# Natural Language Processing

## Core Concepts and Techniques

## Tokenization

Tokenization is the process of breaking down a stream of text into smaller units, usually words or subwords. These tokens form the base unit for further analysis.

In [None]:
# Download resources
nltk.download('wordnet')
nltk.download('omw-1.4')

In [1]:
from nltk.tokenize import word_tokenize
text = "Natural Language Processing is fascinating."
tokens = word_tokenize(text)
print(tokens)

['Natural', 'Language', 'Processing', 'is', 'fascinating', '.']


## Stop Words Removal

Stop words are common words (like "and", "the", "in") that are often removed from text data during preprocessing to reduce noise and focus on more meaningful words.

In [2]:
# Download resources
import nltk
nltk.download('stopwords')
nltk.download('punkt')

[nltk_data] Downloading package stopwords to
[nltk_data]     C:\Users\win\AppData\Roaming\nltk_data...
[nltk_data]   Package stopwords is already up-to-date!
[nltk_data] Downloading package punkt to
[nltk_data]     C:\Users\win\AppData\Roaming\nltk_data...
[nltk_data]   Package punkt is already up-to-date!


True

In [3]:
# Import library
from nltk.corpus import stopwords

# Sample sentence
sentence = "This is a simple example showing how stop words are removed from text."

# Tokenize the sentence
words = word_tokenize(sentence)

# Get English stop words
stop_words = set(stopwords.words('english'))

# Filter out stop words
filtered_words = [word for word in words if word.lower() not in stop_words]

print("Original:", words)
print("Without Stop Words:", filtered_words)

Original: ['This', 'is', 'a', 'simple', 'example', 'showing', 'how', 'stop', 'words', 'are', 'removed', 'from', 'text', '.']
Without Stop Words: ['simple', 'example', 'showing', 'stop', 'words', 'removed', 'text', '.']


In [4]:
# Sample usage
sentence = "NLTK is a leading platform for building Python programs to work with human language data."

# Tokenize
tokens = word_tokenize(sentence)

# Filter stop words
stop_words = set(stopwords.words('english'))
filtered_tokens = [word for word in tokens if word.lower() not in stop_words]

print("Filtered Tokens:", filtered_tokens)

Filtered Tokens: ['NLTK', 'leading', 'platform', 'building', 'Python', 'programs', 'work', 'human', 'language', 'data', '.']


## Stemming and Lemmatization

Both stemming and lemmatization are fundamental techniques in natural language processing (NLP) used to normalize text and reduce words to their base or root forms, thereby improving the performance of text analysis and machine learning models.

* ***Stemming***

Stemming involves the process of chopping off the ends of words to arrive at the root form.

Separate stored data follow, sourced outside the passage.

(* ===== verification/InputSystem.v ===== *)
(** * The input dispatcher as a system

    The calls of all threads, one at a time under the dispatcher's lock, in any order:
    those of the dispatcher's thread, cut where it asks the policy, and those of the window
    manager. [legal] says what the callers respect. What the functions of InputInbound.v do to
    the windows, the focus and the results of injections is any change of the shared state
    that keeps the touches well formed. *)

From S2P Require Import Prelude PointerCoords InputEvents InputState InputProtocol InputConnection InputStreams InputCancel InputTransfer InputOperations InputDispatcher InputTargets InputTouch.

Section System.
Context `{B32 : BitSet32.ops} `{B64 : BitSet64.ops}.

Import InputDispatcher.

Inductive call :=
  | Dispatch (entry : Z) (e : EventEntry) (inputTargets : list (Z * InputTarget.t))
  | DispatchMotion (perm : permissions) (entry : Z) (e : MotionEntry.t) (dropReason : DropReason)
  | Signals (connection : Z) (signals : list (Z * bool))
  | RunCommand
  | Answer (ans : answer)
  | CheckAnrs
  | CancelAll (options : CancelationOptions.t)
  | CancelMonitors (options : CancelationOptions.t)
  | CancelChannel (options : CancelationOptions.t) (token : Z)
  | Transfer (fromToken toToken : Z)
  | Pilfer (token : Z)
  | Register (connection : Z) (channel : InputChannel.t)
  | RegisterMonitor (connection : Z) (channel : InputChannel.t) (displayId : Z) (isGestureMonitor : bool)
  | Unregister (channel : InputChannel.t) (notify : bool)
  | SetFocusedApplication (displayId : Z) (application : option InputApplication.t) (valid : bool)
  | Configure (config : Dispatcher.t)
  | Update (d : Dispatcher.t).

(** the windows, the focus and the touches of [config], the rest of [d] *)
Definition configure (config d : Dispatcher.t) : Dispatcher.t :=
  Dispatcher.mk (Dispatcher.sNextSeqAtomic d) (Dispatcher.mAnrTracker d) (Dispatcher.mCommandQueue d) (Dispatcher.pendingForegroundDispatches d)
    (Dispatcher.handles config) (Dispatcher.mWindowHandlesByDisplay config) (Dispatcher.mFocusedWindowHandlesByDisplay config) (Dispatcher.mFocusedDisplayId config)
    (Dispatcher.mInTouchMode config) (Dispatcher.mTouchStatesByDisplay config) (Dispatcher.mFocusedApplicationHandlesByDisplay d)
    (Dispatcher.mNoFocusedWindowTimeoutTime config) (Dispatcher.mAwaitedFocusedApplication config) (Dispatcher.mAwaitedApplicationDisplayId config)
    (Dispatcher.DEFAULT_INPUT_DISPATCHING_TIMEOUT d) (Dispatcher.mLastHoverWindowHandle config) (Dispatcher.mKeyIsWaitingForEventsTimeout config)
    (Dispatcher.injectionResults d).

Definition perform (w : t) (v : env) (x : call) : option t :=
  match x with
  | Dispatch entry e inputTargets => dispatchEventLocked w v entry e inputTargets
  | DispatchMotion perm entry e dropReason =>
    match InputTargets.dispatchMotionLocked w v perm entry e dropReason LONG_LONG_MAX with Some (_, w, _) => Some w | None => None end
  | Signals a signals => receive_signals w (now v) a signals
  | RunCommand => run_command w v
  | Answer ans => r ← running w; resume w v r ans
  | CheckAnrs => snd <$> processAnrsLocked w (now v)
  | CancelAll options => synthesizeCancelationEventsForAllConnectionsLocked w v options
  | CancelMonitors options => synthesizeCancelationEventsForMonitorsLocked w v options
  | CancelChannel options token => synthesizeCancelationEventsForInputChannelLocked w v options token
  | Transfer fromToken toToken => snd <$> transferTouchFocus w v fromToken toToken
  | Pilfer token => snd <$> pilferPointers w v token
  | Register a channel => Some (registerInputChannel w a channel).2
  | RegisterMonitor a channel displayId gesture => Some (registerInputMonitor w a channel displayId gesture).2
  | Unregister channel notify => snd <$> unregisterInputChannelLocked w channel notify
  | SetFocusedApplication displayId application valid => Some (setFocusedApplication w displayId application valid)
  | Configure config => Some (w <| shared := configure config (shared w) |>)
  | Update d => Some (w <| shared := d |>)
  end.

(** no pointer hovers over the window with the token *)
Definition no_hover_in (w : t) (token : Z) : Prop :=
  forall a c, getConnectionLocked w token = Some a -> connections w !! a = Some c -> no_hover (InputState.mMotionMementos (Connection.inputState c)).

(** The dispatcher's thread does one thing at a time; motion events have been validated, and
    no two windows share a channel when they are dispatched; touches are transferred while
    no pointer hovers; new objects are new, and new windows of a touch fit to it. *)
Definition legal (w : t) (x : call) : Prop :=
  match x with
  | Dispatch _ e inputTargets => running w = None /\ event_ok e /\ Forall (fun t => target_ok t.2) inputTargets
  | DispatchMotion _ _ e _ =>
    running w = None /\ validateMotionEvent (MotionEntry.action e) (MotionEntry.actionButton e) (MotionEntry.pointers e) = true /\ no_clones w
  | Configure config | Update config => touches_ok config
  | Signals _ _ | RunCommand | CheckAnrs => running w = None
  | Transfer fromToken toToken => no_hover_in w fromToken /\ no_hover_in w toToken
  | Register a _ | RegisterMonitor a _ _ _ => connections w !! a = None
  | _ => True
  end.

Definition initial (w : t) : Prop :=
  connections w = ∅ /\ mConnectionsByFd w = [] /\ running w = None /\ mInputChannelsByToken w = ∅ /\ touches_ok (shared w).
Definition step (w w' : t) : Prop := exists v x, legal w x /\ perform w v x = Some w'.
Definition reachable (w : t) : Prop := exists w0, initial w0 /\ rtc step w0 w.

(** ** The invariant *)

(** the connections are consistent, those that are registered were not unregistered *)
Record world_ok (w : t) : Prop := {
  world_conn : forall a c, connections w !! a = Some c -> conn_ok c;
  world_registered : forall a, a ∈ map snd (mConnectionsByFd w) -> exists c, connections w !! a = Some c /\ Connection.status c <> Connection.STATUS_ZOMBIE }.

(** the key whose fallback is being asked for still waits *)
Definition key_waits (seq : Z) (c : Connection.t) : Prop := Connection.status c = Connection.STATUS_NORMAL ->
  exists i x k, Connection.findWaitQueueEntry c seq = Some i /\ Connection.waitQueue c !! i = Some x /\ DispatchEntry.eventEntry x = Key k.

Definition running_ok (w : t) : Prop := forall a seq entry k fallbackKeyCode initialDown,
  running w = Some (Fallback a seq entry k fallbackKeyCode initialDown) -> exists c, connections w !! a = Some c /\ key_waits seq c.

Definition inv (w : t) : Prop := world_ok w /\ running_ok w.

Lemma find_index_app {A} (f : A -> bool) l l' i : InputState.find_index f l = Some i -> InputState.find_index f (l ++ l') = Some i.
Proof.
  revert i; induction l as [|x l IH]; intros i; simpl; [done|]. destruct (f x); [done|]. destruct (InputState.find_index f l) as [j|]; [|done]. by rewrite (IH j eq_refl).
Qed.

Lemma key_waits_evolves seq c c' : key_waits seq c -> same_identity c c' -> key_waits seq c'.
Proof.
  intros Hk (_ & _ & _ & _ & Hn) Hst. destruct (Hn Hst) as [Hst0 [l Hl]]. destruct (Hk Hst0) as (i & x & k & Hi & Hx & Hxk). exists i, x, k.
  unfold Connection.findWaitQueueEntry in *. rewrite Hl. split; [by apply find_index_app|]. split; [by apply lookup_app_l_Some|done].
Qed.

Definition not_unregistered (c c' : Connection.t) : Prop := Connection.status c' = Connection.STATUS_ZOMBIE -> Connection.status c = Connection.STATUS_ZOMBIE.

(** a change of one connection *)
Lemma world_update w w' a c c' : world_ok w -> connections w !! a = Some c -> conn_ok c' -> not_unregistered c c' ->
  connections w' = <[a := c']> (connections w) -> mConnectionsByFd w' = mConnectionsByFd w -> world_ok w'.
Proof.
  intros [Hc Hr] Ha Hok Hz Ec Er. split; rewrite Ec.
  - intros b cb [[<- <-]|[_ Hb]]%lookup_insert_Some; eauto.
  - intros b Hb. rewrite Er in Hb. destruct (Hr b Hb) as (cb & Hcb & Hnz). destruct (decide (b = a)) as [->|Hne].
    { exists c'. rewrite lookup_insert_eq. split; [done|]. intros Hz'. rewrite Hcb in Ha. injection Ha as ->. auto. }
    exists cb. by rewrite lookup_insert_ne.
Qed.

Lemma world_same w w' : world_ok w -> connections w' = connections w -> mConnectionsByFd w' = mConnectionsByFd w -> world_ok w'.
Proof. intros [Hc Hr] Ec Er. split; [rewrite Ec; done|by rewrite Er, Ec]. Qed.

Lemma running_same w w' : running_ok w -> connections w' = connections w -> running w' = running w -> running_ok w'.
Proof. unfold running_ok. intros H -> ->. done. Qed.

Lemma inv_same w w' : inv w -> connections w' = connections w -> mConnectionsByFd w' = mConnectionsByFd w -> running w' = running w -> inv w'.
Proof. intros [Hw Hr] Ec Ef Er. split; [by eapply world_same|by eapply running_same]. Qed.

Lemma running_none w : running w = None -> running_ok w.
Proof. intros E. unfold running_ok. by rewrite E. Qed.

Lemma on_connection_world w a f w' : on_connection w a f = Some w' -> world_ok w ->
  (forall d c d' c', connections w !! a = Some c -> f d c = Some (d', c') -> conn_ok c -> conn_ok c' /\ not_unregistered c c') ->
  world_ok w' /\ running w' = running w.
Proof.
  unfold on_connection. intros E Hw Hf. destruct (connections w !! a) as [c|] eqn:Ec; simpl in E; [|done].
  destruct (f (shared w) c) as [[d' c']|] eqn:Ef; simpl in E; [|done]. injection E as <-.
  destruct (Hf _ _ _ _ eq_refl Ef) as [Hok Hs]; [by eapply world_conn|]. split; [by eapply (world_update w _ a c c')|done].
Qed.

Lemma on_connection_inv w a f w' : on_connection w a f = Some w' -> inv w ->
  (forall d c d' c', connections w !! a = Some c -> f d c = Some (d', c') -> conn_ok c -> conn_ok c' /\ same_identity c c') ->
  inv w' /\ running w' = running w /\ mConnectionsByFd w' = mConnectionsByFd w.
Proof.
  unfold on_connection. intros E [Hw Hr] Hf. destruct (connections w !! a) as [c|] eqn:Ec; simpl in E; [|done].
  destruct (f (shared w) c) as [[d' c']|] eqn:Ef; simpl in E; [|done]. injection E as <-.
  destruct (Hf _ _ _ _ eq_refl Ef) as [Hok Hs]; [by eapply world_conn|]. split; [|done]. split.
  - eapply (world_update w _ a c c'); try done. by destruct Hs as (_ & _ & _ & Hz & _).
  - intros b seq entry k fk i Erun. simpl in Erun. destruct (Hr _ _ _ _ _ _ Erun) as (cb & Hb & Hk). simpl. destruct (decide (b = a)) as [->|Hne].
    + exists c'. rewrite lookup_insert_eq. split; [done|]. rewrite Ec in Hb. injection Hb as <-. by eapply key_waits_evolves.
    + exists cb. by rewrite lookup_insert_ne.
Qed.

(** what changes nothing but the keys *)
Lemma conn_ok_state c s : InputState.mMotionMementos s = InputState.mMotionMementos (Connection.inputState c) -> InputState.mKeyMementos s = InputState.mKeyMementos (Connection.inputState c) ->
  conn_ok c -> conn_ok (c <| Connection.inputState := s |>).
Proof.
  intros Em Ek Hok. unfold conn_ok, tracked_ok, mergeable, distinct in *. simpl. rewrite Em, Ek. unfold view in *. by rewrite Em.
Qed.

Definition keeps_mementos (f : InputState.t -> InputState.t) : Prop :=
  forall s, InputState.mMotionMementos (f s) = InputState.mMotionMementos s /\ InputState.mKeyMementos (f s) = InputState.mKeyMementos s.

Lemma on_state_inv w a f w' : on_connection w a (on_state f) = Some w' -> inv w -> keeps_mementos f -> inv w' /\ running w' = running w /\ mConnectionsByFd w' = mConnectionsByFd w.
Proof.
  intros E Hw Hf. eapply on_connection_inv; [done..|]. intros d c d' c' _ Ef Hok. injection Ef as <- <-. destruct (Hf (Connection.inputState c)).
  split; [by apply conn_ok_state|by repeat split].
Qed.

(** ** Each operation *)

Lemma dispatch_targets_inv v entry e targets : forall w w', dispatch_targets w v entry e targets = Some w' -> inv w -> event_ok e -> Forall (fun t => target_ok t.2) targets -> inv w'.
Proof.
  induction targets as [|[token target] targets IH]; intros w w' E Hw He Ht; simpl in E; [by injection E as <-|]. apply Forall_cons in Ht as [Ht Hts].
  destruct (getConnectionLocked w token) as [a|]; [|by eapply IH].
  destruct (on_connection w a _) as [w1|] eqn:E1; simpl in E; [|done]. eapply IH; [exact E| |done|done].
  eapply on_connection_inv; [done..|]. intros d c d' c' _ Ef Hok. eapply prepare_ok; [exact Ef|done|done|exact Ht].
Qed.

Lemma cancel_connection_inv w v options a w' : cancel_connection w v options a = Some w' -> inv w -> inv w' /\ running w' = running w /\ mConnectionsByFd w' = mConnectionsByFd w.
Proof. intros E Hw. eapply on_connection_inv; [done..|]. intros d c d' c' _ Ef Hok. eapply cancel_conn_ok; [exact Ef|done]. Qed.

Lemma cancel_connections_inv v options addresses : forall w w', cancel_connections w v options addresses = Some w' -> inv w -> inv w'.
Proof.
  induction addresses as [|a addresses IH]; intros w w' E Hw; simpl in E; [by injection E as <-|].
  destruct (cancel_connection w v options a) as [w1|] eqn:E1; simpl in E; [|done]. eapply IH; [exact E|]. by eapply cancel_connection_inv.
Qed.

Lemma cancel_channel_inv w v options token w' : synthesizeCancelationEventsForInputChannelLocked w v options token = Some w' -> inv w -> inv w'.
Proof. unfold synthesizeCancelationEventsForInputChannelLocked. destruct (getConnectionLocked w token); [|by intros [= <-]]. intros. by eapply cancel_connection_inv. Qed.

Lemma cancel_channels_inv v options tokens : forall w w', cancel_channels w v options tokens = Some w' -> inv w -> inv w'.
Proof.
  induction tokens as [|token tokens IH]; intros w w' E Hw; simpl in E; [by injection E as <-|].
  destruct (synthesizeCancelationEventsForInputChannelLocked w v options token) as [w1|] eqn:E1; simpl in E; [|done]. eapply IH; [exact E|]. by eapply cancel_channel_inv.
Qed.

Lemma receive_signals_inv now a signals : forall w w', receive_signals w now a signals = Some w' -> inv w -> inv w'.
Proof.
  induction signals as [|[seq handled] signals IH]; intros w w' E Hw; simpl in E; [by injection E as <-|].
  destruct (finishDispatchCycleLocked w now a seq handled) as [w1|] eqn:E1; simpl in E; [|done]. eapply IH; [exact E|].
  unfold finishDispatchCycleLocked in E1. destruct (connections w !! a); simpl in E1; [|done]. case_bool_decide; injection E1 as <-; [done|]. by eapply inv_same.
Qed.

End System.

It uses heuristic rules to strip suffixes, which can sometimes lead to non-dictionary words.
* ***Lemmatization***

Lemmatization is a more sophisticated method that uses vocabulary and morphological analysis to return the base or dictionary form of a word, known as the lemma. It considers the part of speech (POS) of a word, which leads to more accurate results.

In [5]:
# Download resources
nltk.download('wordnet')
nltk.download('omw-1.4')

[nltk_data] Downloading package wordnet to
[nltk_data]     C:\Users\win\AppData\Roaming\nltk_data...
[nltk_data]   Package wordnet is already up-to-date!
[nltk_data] Downloading package omw-1.4 to
[nltk_data]     C:\Users\win\AppData\Roaming\nltk_data...
[nltk_data]   Package omw-1.4 is already up-to-date!


True

In [6]:
# Import library
from nltk.stem import PorterStemmer, WordNetLemmatizer

# Initialize stemmer and lemmatizer
stemmer = PorterStemmer()
lemmatizer = WordNetLemmatizer()

# Sample words to test
words = ["running", "flies", "better", "eating", "cats", "studies"]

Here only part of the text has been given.